沖縄県が新たに国提訴を検討 辺野古新基地建設阻止で来月議会に提出へ


この記事を書いた人 大森 茂夫
埋め立て工事が続くキャンプ・シュワブ沿岸部=3月、名護市辺野古(小型無人機で撮影)

 米軍普天間飛行場の名護市辺野古移設を巡り、県による埋め立て承認撤回を取り消した国土交通相の決定への対抗措置で、県は新たな訴訟を起こす案を県議会6月定例会に提出することを検討している。議会の議決を得て県が提訴すれば、県と政府の対立が再び法廷闘争に入る。既に始まっている総務省第三者委員会・国地方係争処理委員会の審査とは別の法的措置だ。
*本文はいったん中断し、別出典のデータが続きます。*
Lemma bset_rep C s c i bn x :
  rep s c -> held c !! i = Some bn -> length x = 512%nat ->
  chl C (bio_bset i x s) (fun _ s' => rep s' (c_put bn x c)).
Proof.
  intros R Hh Hlen. destruct s as [bs d].
  destruct (held_buf _ _ _ _ R Hh) as (b & (Hi & Hb & Hd & Hbn) & Hbusy & Hval & Hv & Hl & Hdt & Huniq). cbn [bufs] in *.
  unfold bio_bset. apply chl_upd_buf.
  pose proof (r_sizes _ _ R) as [S1 S2 S3 S4]. pose proof (zlookup_Some_range _ _ _ Hv) as Hrange.
  apply (rep_alter bs d c i b); try done; [apply R|apply R| | | | | |].
  - split; cbn [view dsk touched c_put pinned].
    + by rewrite length_zinsert.
    + intros y [->|?]%elem_of_zinsert; auto.
    + intros y [?|?]%elem_of_union; [by apply S3|]. assert (y = bn) as -> by set_solver. apply elem_of_held. eauto.
    + intros y Hnp Hnt. rewrite not_elem_of_union in Hnt. destruct Hnt as [Hnt Hny].
      rewrite zlookup_zinsert_ne; [by apply S4|]. intros ->. apply Hny. set_solver.
  - split; cbn [data dev blockno set_data flags]; [done|by left| | |].
    + intros _. cbn [held c_put]. congruence.
    + intros _. split; [done|]. rewrite Hbn. cbn [view c_put]. by apply zlookup_zinsert_eq.
    + intros Hdt'. split; [done|]. cbn [pinned c_put]. rewrite Hbn. by apply Hdt.
  - intros j y Hj Hjn Hy [G1 G2 G3 G4 G5]. split; try done. intros Hvy. destruct (G4 Hvy) as [Hdy Hvw].
    split; [done|]. cbn [view c_put]. rewrite zlookup_zinsert_ne; [done|]. intros ->. by apply (Huniq j y Hj).
  - cbn [blockno set_data]. intros _ j y Hj. rewrite Hbn. by apply Huniq.
  - cbn [held c_put]. intros j y Hy. destruct (decide (j = i)) as [->|]; [right|by left].
    split_and!; try done. cbn [blockno set_data]. congruence.
  - cbn [pinned c_put]. intros y Hy. destruct (decide (y = bn)) as [->|]; [right|left; split; [done|congruence]].
    split_and!; try done. by apply Hdt.
Qed.

Lemma bpin_rep C s c i bn :
  rep s c -> held c !! i = Some bn -> chl C (bio_bpin i s) (fun _ s' => rep s' (c_pin bn c)).
Proof.
  intros R Hh. destruct s as [bs d].
  destruct (held_buf _ _ _ _ R Hh) as (b & (Hi & Hb & Hd & Hbn) & Hbusy & Hval & Hv & Hl & Hdt & Huniq). cbn [bufs] in *.
  unfold bio_bpin. apply chl_upd_buf. pose proof (r_sizes _ _ R) as [S1 S2 S3 S4].
  apply (rep_alter bs d c i b); try done; [apply R|apply R| | | | | |].
  - split; cbn [view dsk touched c_pin pinned]; [done|done| |].
    + intros y [Hy _]%elem_of_difference. by apply S3.
    + intros y Hnp Hnt. apply S4; set_solver.
  - split; try done; rewrite ?has_set by auto; cbn [dev blockno set_flag set_flags data held c_pin pinned view].
    + by left.
    + intros _. by rewrite Hbn.
    + intros _. by rewrite Hbn.
    + intros _. rewrite Hval, Hbn. split; [done|set_solver].
  - intros j y Hj Hjn Hy [G1 G2 G3 G4 G5]. split; try done. intros Hdy. destruct (G5 Hdy). split; [done|].
    cbn [pinned c_pin]. set_solver.
  - intros _ j y Hj. cbn [blockno set_flag set_flags]. rewrite Hbn. by apply Huniq.
  - cbn [held c_pin]. intros j y Hy. destruct (decide (j = i)) as [->|]; [right|by left].
    rewrite !has_set by auto. cbn [dev blockno set_flag set_flags]. rewrite Hbusy, Hval. split_and!; try done. congruence.
  - cbn [pinned c_pin]. intros y Hy. destruct (decide (y = bn)) as [->|]; [right|left].
    + rewrite has_set by auto. by rewrite orb_true_r.
    + split; [set_solver|congruence].
Qed.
 関係者によると、県幹部は6月3日までに方針を正式決定し、4日に県議会与党に説明するとみられる。与党との調整が付けば、提訴に必要な議決と訴訟費用を盛り込んだ補正予算案が18日から始まる予定の定例会に提出される見通しだ。

 石井啓一国交相は4月、承認撤回の取り消しを決めた。それによって埋め立て承認が復活したとして政府は辺野古の工事を続けている。県が取り得る対抗策は(1)地方自治法に基づいて国地方係争処理委員会に審査を申し出て不服があれば高裁に提訴する(2)行政事件訴訟法に基づいて那覇地裁に取り消しを求めて提訴する―の二つがあった。

 (1)は既に始まっており、近く判断が出る見込みだ。今回検討を進める(2)については法律で国交相の決定から6カ月以内と期限が決まっている。